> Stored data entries
--- START ---

(* ===== verification/CacheFile.v ===== *)
(** * The cache file: [experimental/cachefile], [adapter.SavedBinary]

    The cache file keeps in one database the selected outbounds, the expanded
    groups, the Clash mode, downloaded rule-sets, the FakeIP mapping, rejected
    DNS responses and the DNS cache.  A transaction is a function on the
    database that may fail; [view], [batch] and [update] run one, roll back on
    an error and reset the database after a panic.  Times are nanoseconds. *)

From S2P Require Import Prelude.
From S2P Require Import GoText.
From S2P Require Import Bytes.
From S2P Require Import NetIP.
From S2P Require Import Libs.
From S2P Require Import FakeIP.
From S2P Require Import Bolt.
Local Open Scope string_scope.
Local Open Scope Z_scope.

(** ** Bucket names *)

Definition bucketSelected : list Z := string_bytes "selected".
Definition bucketExpand : list Z := string_bytes "group_expand".
Definition bucketMode : list Z := string_bytes "clash_mode".
Definition bucketRuleSet : list Z := string_bytes "rule_set".
Definition bucketRDRC : list Z := string_bytes "rdrc2".
Definition bucketDNSCache : list Z := string_bytes "dns_cache".
Definition bucketNameList : list (list Z) :=
  [bucketSelected; bucketExpand; bucketMode; bucketRuleSet; bucketRDRC; bucketDNSCache].
Definition cacheIDDefault : list Z := string_bytes "default".
Definition fakeipBucketPrefix : string := "fakeip_".
Definition bucketFakeIP : list Z := string_bytes (fakeipBucketPrefix ++ "address").
Definition bucketFakeIPDomain4 : list Z := string_bytes (fakeipBucketPrefix ++ "domain4").
Definition bucketFakeIPDomain6 : list Z := string_bytes (fakeipBucketPrefix ++ "domain6").
Definition keyMetadata : list Z := string_bytes (fakeipBucketPrefix ++ "metadata").

Definition ErrNotExist : GoError := E_New "file does not exist".

(** ** Times *)

Definition nanoseconds : Z := 1000000000.
Definition Unix (t : Z) : Z := t / nanoseconds.
Definition time_Unix (sec : Z) : Z := sec * nanoseconds.
(** [binary.BigEndian.PutUint64(b, uint64(t.Unix()))]. *)
Definition putTime (t : Z) : list Z := be_bytes 8 (Unix t mod 2 ^ 64).
(** [time.Unix(int64(binary.BigEndian.Uint64(b)), 0)] on at least eight bytes. *)
Definition getTime (b : list Z) : Z := time_Unix (signed 8 (be_value (take 8 b))).

(** ** [SavedBinary] *)

Record SavedBinary := mkSavedBinary {
  sb_Content : list Z; sb_LastUpdated : Z; sb_LastEtag : string; sb_URLHash : list Z }.

Section savedBinary.
Context `{L : Libs}.

Definition writeCounted (b : list Z) : list Z :=
  (varbin_WriteUvarint (Z.of_nat (length b)) ++ b)%list.

Definition SavedBinary_MarshalBinary (s : SavedBinary) : list Z :=
  ([2] ++ writeCounted (sb_Content s) ++ putTime (sb_LastUpdated s)
   ++ writeCounted (string_bytes (sb_LastEtag s)) ++ writeCounted (sb_URLHash s))%list.

(** A length, refused when it exceeds what is left, and that many bytes. *)
Definition readCounted (what : string) (reader : list Z) : result (list Z * list Z) :=
  let? '(n, reader) := ReadUvarint reader in
  if Z.of_nat (length reader) <? n
  then Err (E_New ("invalid " ++ what ++ " length: " ++ strconv.Itoa n)%string)
  else ReadFull (Z.to_nat n) reader.

Definition SavedBinary_UnmarshalBinary (data : list Z) : result SavedBinary :=
  let? '(version, reader) := readBE 1 data in
  let? '(content, reader) := readCounted "content" reader in
  let? '(lastUpdated, reader) := readBE 8 reader in
  let? '(etag, reader) := readCounted "etag" reader in
  let s := mkSavedBinary content (time_Unix (signed 8 lastUpdated)) (bytes_string etag) [] in
  if version <? 2 then Ok s
  else
    let? '(urlHash, _) := readCounted "url hash" reader in
    Ok (mkSavedBinary (sb_Content s) (sb_LastUpdated s) (sb_LastEtag s) urlHash).
End savedBinary.

(** ** The cache file *)

(** [saveCacheKey]: transport name, question name, query type. *)
Record saveCacheKey := mkCacheKey { TransportName : string; QuestionName : string; QType : Z }.
#[export] Instance saveCacheKey_eq_dec : EqDecision saveCacheKey.
Proof. solve_decision. Defined.
#[export] Instance saveCacheKey_countable : Countable saveCacheKey.
Proof.
  refine (inj_countable' (fun k => (TransportName k, QuestionName k, QType k))
            (fun '(t, q, n) => mkCacheKey t q n) _). by intros [].
Defined.

Record saveDNSCacheEntry := mkDNSCacheEntry {
  dc_rawMessage : list Z; dc_expireAt : Z; dc_sequence : Z; dc_saving : bool }.

Section cacheFile.
Context `{L : Libs} `{B : Bbolt}.
(** Whether the database can be opened again after it was removed. *)
Context (reopen : bool).

Record CacheFile := mkCacheFile {
  cf_cacheID : option (list Z);
  cf_db : option BoltDB;          (* None: the database could not be opened again *)
  cf_rdrcTimeout : Z;
  cf_disableExpire : bool;
  cf_optimisticTimeout : Z;
  cf_saveMetadata : option FakeIPMetadata;
  cf_saveDomain : gmap Addr string;
  cf_saveAddress4 : gmap string Addr;
  cf_saveAddress6 : gmap string Addr;
  cf_saveRDRC : gmap saveCacheKey bool;
  cf_saveDNSCache : gmap saveCacheKey saveDNSCacheEntry }.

--- END ---

> PROBLEM TO WORK ON
Using the records above, copy word for word the line with "(** ** Times *)", the line with "Definition getTime (b", and every line between them.

> REPLY
(** ** Times *)

Definition nanoseconds : Z := 1000000000.
Definition Unix (t : Z) : Z := t / nanoseconds.
Definition time_Unix (sec : Z) : Z := sec * nanoseconds.
(** [binary.BigEndian.PutUint64(b, uint64(t.Unix()))]. *)
Definition putTime (t : Z) : list Z := be_bytes 8 (Unix t mod 2 ^ 64).
(** [time.Unix(int64(binary.BigEndian.Uint64(b)), 0)] on at least eight bytes. *)
Definition getTime (b : list Z) : Z := time_Unix (signed 8 (be_value (take 8 b))).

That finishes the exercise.